We had some small talk when we saw each other. It was a little awkward. I could feel the elephant in the room and decided to be gutsy again and just ask. So I did. And I was blunt about it. I didn’t hold back in my question or act coy. I flat out asked, “Why did you decide that ghosting me was the best method to end things with me a year ago?”. And I wasn’t expecting a real answer from him, but I did kind of get one. Without revealing too much about what he said, he realized he wasn’t over a past relationship and tried to work on that. And then the pandemic hit so dating took a backseat. I still think he could have texted me to say something, but I also understand a bit. While this doesn’t excuse his behavior, it does explain it.
And we had a really nice time seeing each other again. We still seem to click the way we did a year ago. It seemed like we were both being honest and open with each other. And we both said that we would like to try seeing each other again. So I was hopeful that I could turn the story I had written about him into a more positive thing.
But because the plot twists never seem to end with me, it looks like he has ghosted me again. I’m still hoping maybe he will reach out and explain himself, but it’s almost been a week. No matter how busy you are, you can at least manage a simple text saying that things are busy and you can’t really respond right now. Not communicating at all isn’t something that I’m ok with or comfortable with. And if he does reach out to me again, that’s something that will have to be discussed. But I’m not expecting to hear from him again. I guess ghosting might just be his thing and not a random occurrence when it happened a year ago.
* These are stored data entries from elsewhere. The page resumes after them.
Lemma row_ones_seq ws n :
  (∀ i, n ≤ i → row_mem ws i = false) →
  row_ones ws = filter (λ i, row_mem ws i = true) (seq 0 n).
Proof.
  intros Hn. unfold row_ones.
  destruct (Nat.le_ge_cases (64 * length ws) n) as [Hle|Hge].
  - replace n with (64 * length ws + (n - 64 * length ws)) by lia.
    rewrite seq_app, filter_app, (filter_none _ (seq (0 + _) _)), app_nil_r; [done|].
    intros i Hi%elem_of_seq. rewrite row_mem_oob; [done|lia].
  - replace (64 * length ws) with (n + (64 * length ws - n)) by lia.
    rewrite seq_app, filter_app, (filter_none _ (seq (0 + _) _)), app_nil_r; [done|].
    intros i Hi%elem_of_seq. rewrite Hn; [done|lia].
Qed.

Lemma shiftr_zero_testbit w k :
  (N.shiftr w (N.of_nat k) =? 0)%N = true ↔ ∀ j, (N.of_nat k ≤ j)%N → N.testbit w j = false.
Proof.
  rewrite N.eqb_eq. split.
  - intros H j Hj. apply (f_equal (λ x, N.testbit x (j - N.of_nat k))) in H.
    rewrite N.shiftr_spec', N.bits_0 in H. by replace (j - N.of_nat k + N.of_nat k)%N with j in H by lia.
  - intros H. apply N.bits_inj. intros j. rewrite N.shiftr_spec', N.bits_0. apply H. lia.
Qed.

Lemma pred_pow2_testbit k j :
  N.testbit (bit_of k - 1) j = (j <? N.of_nat k)%N.
Proof.
  unfold bit_of. rewrite N.shiftl_1_l, <-N.pred_sub, <-N.ones_equiv.
  destruct (N.ltb_spec j (N.of_nat k)); [by apply N.ones_spec_low|by apply N.ones_spec_high].
Qed.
I don’t like that I sound so pessimistic, but at the same time, I don’t want to date someone that I feel so unsure about or that I have to chase down or wonder if they will contact me. I know that there could be a valid reason why this happened, but unless he tells me, I will never know. Maybe in another year, he will reach out again and try to explain himself. At least this time, I feel like I got some closure from the past ghosting, and this time it doesn’t hurt as much. I don’t want to say that I expected it, but it wasn’t as shocking.
So it’s back to the apps for more swiping and matching. And while I’d love to say that I won’t be ghosted again, I know that might not be true. But one day, I’ll find the guy who I click with, feel like I’m a good match with, who follows through, and won’t ghost me.